# Available records
(** X3.  After a successful load of an array of leads none of which has a
    status that the empty accumulator inherits, no error paragraph is
    shown, and a lead is on screen in a column exactly when it was
    fetched, its status is the name of that column and that name is one
    of the five: a lead fetched with another status is shown nowhere. *)
Theorem loaded_view (data : list Lead) (message : string) (lead : Lead) (st : string) :
  groupable data →
  banner (render (fetchLeads (LoadResponded true (fetched_array data) message)
                    initial_page)) = None
  ∧ (displayed (fetchLeads (LoadResponded true (fetched_array data) message)
                  initial_page) lead st
     ↔ lead ∈ data ∧ status lead = st ∧ st ∈ column_names).
Proof.
  intros Hg. rewrite fetchLeads_groupable by done. split; [done |].
  rewrite displayed_iff. cbn [groupedLeads].
  rewrite partition_grouped, list_elem_of_filter by done. tauto.
Qed.

Lemma loaded_view_witness :
  banner (render (fetchLeads (LoadResponded true (fetched_array [L1; L2; L3; L4]) "")
                    initial_page)) = None
  ∧ (displayed (fetchLeads (LoadResponded true (fetched_array [L1; L2; L3; L4]) "")
                  initial_page) L4 "Archived"
     ↔ L4 ∈ [L1; L2; L3; L4] ∧ status L4 = "Archived" ∧ "Archived" ∈ column_names).
Proof.
  apply (loaded_view [L1; L2; L3; L4] "" L4 "Archived").
  apply (bool_decide_unpack _). vm_compute. exact I.
Defined.

(** X14.  When the answer says success but the grouping throws, because
    the value under [data] is not an array or because a lead has a status
    that the empty accumulator inherits, the [leads] state holds what was
    returned, the grouped leads stay empty, the message of the TypeError
    becomes the error, and each of the five columns shows "No leads
    available". *)
Theorem grouping_failure_view (data : Fetched) (message : string) :
  match data with
  | fetched_array l => ¬ groupable l
  | fetched_other _ => True
  end →
  leads (fetchLeads (LoadResponded true data message) initial_page) = data
  ∧ groupedLeads (fetchLeads (LoadResponded true data message) initial_page) = ∅
  ∧ error (fetchLeads (LoadResponded true data message) initial_page)
    = match data with
      | fetched_array _ => push_TypeError_message
      | fetched_other reduce_error => reduce_error
      end
  ∧ view_columns (render (fetchLeads (LoadResponded true data message) initial_page))
    = (λ st, (st, NoLeadsAvailable)) <$> column_names.
Proof.
  destruct data as [l | reduce_error]; [| done].
  intros Hg. unfold fetchLeads. cbn.
  rewrite reduce_leads_not_groupable by done. done.
Qed.
(** X12. Whatever its outcome, the rewrite leaves the files, the directories
    and the working directory as they are and changes no other document than
    the manifest of the project; when it fails, it has written nothing at
    all. *)
Theorem rewrite_touches_the_manifest_only
    env name projectDir workDir extras w w' completion :
  setupPackageJson env name projectDir workDir extras w = (w', completion) →
  files (fs w') = files (fs w)
  ∧ directories (fs w') = directories (fs w)
  ∧ cwd w' = cwd w
  ∧ (∀ other, other ≠ manifestPath workDir name →
              packageJsons (fs w') !! other = packageJsons (fs w) !! other)
  ∧ (∀ e, completion = Throw e →
          fs w' = fs w
          ∧ ∃ events, trace w' = trace w ++ events
                      ∧ ∀ file, WriteJson file ∉ events).
Proof.
  rewrite setupPackageJson_run. cbv zeta.
  assert (Hread : ∀ events,
    (∀ file, WriteJson file ∉ events) →
    ∀ w1 e0,
      fs w1 = fs w → cwd w1 = cwd w → trace w1 = trace w ++ events →
      (w1, @Throw unit e0) = (w', completion) →
      files (fs w') = files (fs w)
      ∧ directories (fs w') = directories (fs w)
      ∧ cwd w' = cwd w
      ∧ (∀ other, other ≠ manifestPath workDir name →
                  packageJsons (fs w') !! other = packageJsons (fs w) !! other)
      ∧ (∀ e, completion = Throw e →
              fs w' = fs w
              ∧ ∃ events, trace w' = trace w ++ events
                          ∧ ∀ file, WriteJson file ∉ events)).
  { intros events Hevents w1 e0 Hfs Hcwd Htrace [= <- <-].
    rewrite Hfs, Hcwd. split_and!; try done.
    intros e _. split; [done|]. by exists events. }
  destruct (listOfPackages env (fs w)) as [allPackages|e0].
  2:{ apply (Hread [GetListOfPackages]); try done.
      intros file Hin. apply elem_of_cons in Hin as [Heq|Hin]; [done|].
      by apply elem_of_nil in Hin. }
  assert (Hw1 : ∀ file,
    WriteJson file ∉ [GetListOfPackages; Require (manifestPath workDir name)]).
  { intros file Hin. repeat (apply elem_of_cons in Hin as [Heq|Hin]; [done|]).
    by apply elem_of_nil in Hin. }
  destruct (moduleAt (fs w) _) as [manifest|].
  2:{ apply (Hread _ Hw1); try done. simpl. by rewrite <- app_assoc. }
  destruct (dependencies manifest) as [declared|].
  2:{ apply (Hread _ Hw1); try done. simpl. by rewrite <- app_assoc. }
  destruct (forOf _ _ _ _) as [w3 [json|e3]] eqn:Hloop;
    pose proof (forOf_installPackage_trace _ _ _ _ _ _ Hloop)
      as (lines & Htrace & Hlines & _);
    apply forOf_installPackage in Hloop as (Hfs & Hcwd & _);
    simpl in Hfs, Hcwd, Htrace.
  - intros [= <- <-]. simpl. rewrite Hfs, Hcwd. split_and!; try done.
    intros other Hother. by rewrite lookup_insert_ne.
  - apply (Hread ([GetListOfPackages; Require (manifestPath workDir name);
                    ConsoleLog installHeader] ++ lines)); try done.
    + intros file Hin. apply elem_of_app in Hin as [Hin|Hin].
      * repeat (apply elem_of_cons in Hin as [Heq|Hin]; [done|]).
        by apply elem_of_nil in Hin.
      * apply Hlines in Hin as [line Hin]. done.
    + rewrite Htrace, <- !app_assoc. done.
Qed.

# Instructions for the task
None of the lines above may be skipped. Transcribe each one exactly.

# Your response
(** X3.  After a successful load of an array of leads none of which has a
    status that the empty accumulator inherits, no error paragraph is
    shown, and a lead is on screen in a column exactly when it was
    fetched, its status is the name of that column and that name is one
    of the five: a lead fetched with another status is shown nowhere. *)
Theorem loaded_view (data : list Lead) (message : string) (lead : Lead) (st : string) :
  groupable data →
  banner (render (fetchLeads (LoadResponded true (fetched_array data) message)
                    initial_page)) = None
  ∧ (displayed (fetchLeads (LoadResponded true (fetched_array data) message)
                  initial_page) lead st
     ↔ lead ∈ data ∧ status lead = st ∧ st ∈ column_names).
Proof.
  intros Hg. rewrite fetchLeads_groupable by done. split; [done |].
  rewrite displayed_iff. cbn [groupedLeads].
  rewrite partition_grouped, list_elem_of_filter by done. tauto.
Qed.

Lemma loaded_view_witness :
  banner (render (fetchLeads (LoadResponded true (fetched_array [L1; L2; L3; L4]) "")
                    initial_page)) = None
  ∧ (displayed (fetchLeads (LoadResponded true (fetched_array [L1; L2; L3; L4]) "")
                  initial_page) L4 "Archived"
     ↔ L4 ∈ [L1; L2; L3; L4] ∧ status L4 = "Archived" ∧ "Archived" ∈ column_names).
Proof.
  apply (loaded_view [L1; L2; L3; L4] "" L4 "Archived").
  apply (bool_decide_unpack _). vm_compute. exact I.
Defined.

(** X14.  When the answer says success but the grouping throws, because
    the value under [data] is not an array or because a lead has a status
    that the empty accumulator inherits, the [leads] state holds what was
    returned, the grouped leads stay empty, the message of the TypeError
    becomes the error, and each of the five columns shows "No leads
    available". *)
Theorem grouping_failure_view (data : Fetched) (message : string) :
  match data with
  | fetched_array l => ¬ groupable l
  | fetched_other _ => True
  end →
  leads (fetchLeads (LoadResponded true data message) initial_page) = data
  ∧ groupedLeads (fetchLeads (LoadResponded true data message) initial_page) = ∅
  ∧ error (fetchLeads (LoadResponded true data message) initial_page)
    = match data with
      | fetched_array _ => push_TypeError_message
      | fetched_other reduce_error => reduce_error
      end
  ∧ view_columns (render (fetchLeads (LoadResponded true data message) initial_page))
    = (λ st, (st, NoLeadsAvailable)) <$> column_names.
Proof.
  destruct data as [l | reduce_error]; [| done].
  intros Hg. unfold fetchLeads. cbn.
  rewrite reduce_leads_not_groupable by done. done.
Qed.
(** X12. Whatever its outcome, the rewrite leaves the files, the directories
    and the working directory as they are and changes no other document than
    the manifest of the project; when it fails, it has written nothing at
    all. *)
Theorem rewrite_touches_the_manifest_only
    env name projectDir workDir extras w w' completion :
  setupPackageJson env name projectDir workDir extras w = (w', completion) →
  files (fs w') = files (fs w)
  ∧ directories (fs w') = directories (fs w)
  ∧ cwd w' = cwd w
  ∧ (∀ other, other ≠ manifestPath workDir name →
              packageJsons (fs w') !! other = packageJsons (fs w) !! other)
  ∧ (∀ e, completion = Throw e →
          fs w' = fs w
          ∧ ∃ events, trace w' = trace w ++ events
                      ∧ ∀ file, WriteJson file ∉ events).
Proof.
  rewrite setupPackageJson_run. cbv zeta.
  assert (Hread : ∀ events,
    (∀ file, WriteJson file ∉ events) →
    ∀ w1 e0,
      fs w1 = fs w → cwd w1 = cwd w → trace w1 = trace w ++ events →
      (w1, @Throw unit e0) = (w', completion) →
      files (fs w') = files (fs w)
      ∧ directories (fs w') = directories (fs w)
      ∧ cwd w' = cwd w
      ∧ (∀ other, other ≠ manifestPath workDir name →
                  packageJsons (fs w') !! other = packageJsons (fs w) !! other)
      ∧ (∀ e, completion = Throw e →
              fs w' = fs w
              ∧ ∃ events, trace w' = trace w ++ events
                          ∧ ∀ file, WriteJson file ∉ events)).
  { intros events Hevents w1 e0 Hfs Hcwd Htrace [= <- <-].
    rewrite Hfs, Hcwd. split_and!; try done.
    intros e _. split; [done|]. by exists events. }
  destruct (listOfPackages env (fs w)) as [allPackages|e0].
  2:{ apply (Hread [GetListOfPackages]); try done.
      intros file Hin. apply elem_of_cons in Hin as [Heq|Hin]; [done|].
      by apply elem_of_nil in Hin. }
  assert (Hw1 : ∀ file,
    WriteJson file ∉ [GetListOfPackages; Require (manifestPath workDir name)]).
  { intros file Hin. repeat (apply elem_of_cons in Hin as [Heq|Hin]; [done|]).
    by apply elem_of_nil in Hin. }
  destruct (moduleAt (fs w) _) as [manifest|].
  2:{ apply (Hread _ Hw1); try done. simpl. by rewrite <- app_assoc. }
  destruct (dependencies manifest) as [declared|].
  2:{ apply (Hread _ Hw1); try done. simpl. by rewrite <- app_assoc. }
  destruct (forOf _ _ _ _) as [w3 [json|e3]] eqn:Hloop;
    pose proof (forOf_installPackage_trace _ _ _ _ _ _ Hloop)
      as (lines & Htrace & Hlines & _);
    apply forOf_installPackage in Hloop as (Hfs & Hcwd & _);
    simpl in Hfs, Hcwd, Htrace.
  - intros [= <- <-]. simpl. rewrite Hfs, Hcwd. split_and!; try done.
    intros other Hother. by rewrite lookup_insert_ne.
  - apply (Hread ([GetListOfPackages; Require (manifestPath workDir name);
                    ConsoleLog installHeader] ++ lines)); try done.
    + intros file Hin. apply elem_of_app in Hin as [Hin|Hin].
      * repeat (apply elem_of_cons in Hin as [Heq|Hin]; [done|]).
        by apply elem_of_nil in Hin.
      * apply Hlines in Hin as [line Hin]. done.
    + rewrite Htrace, <- !app_assoc. done.
Qed.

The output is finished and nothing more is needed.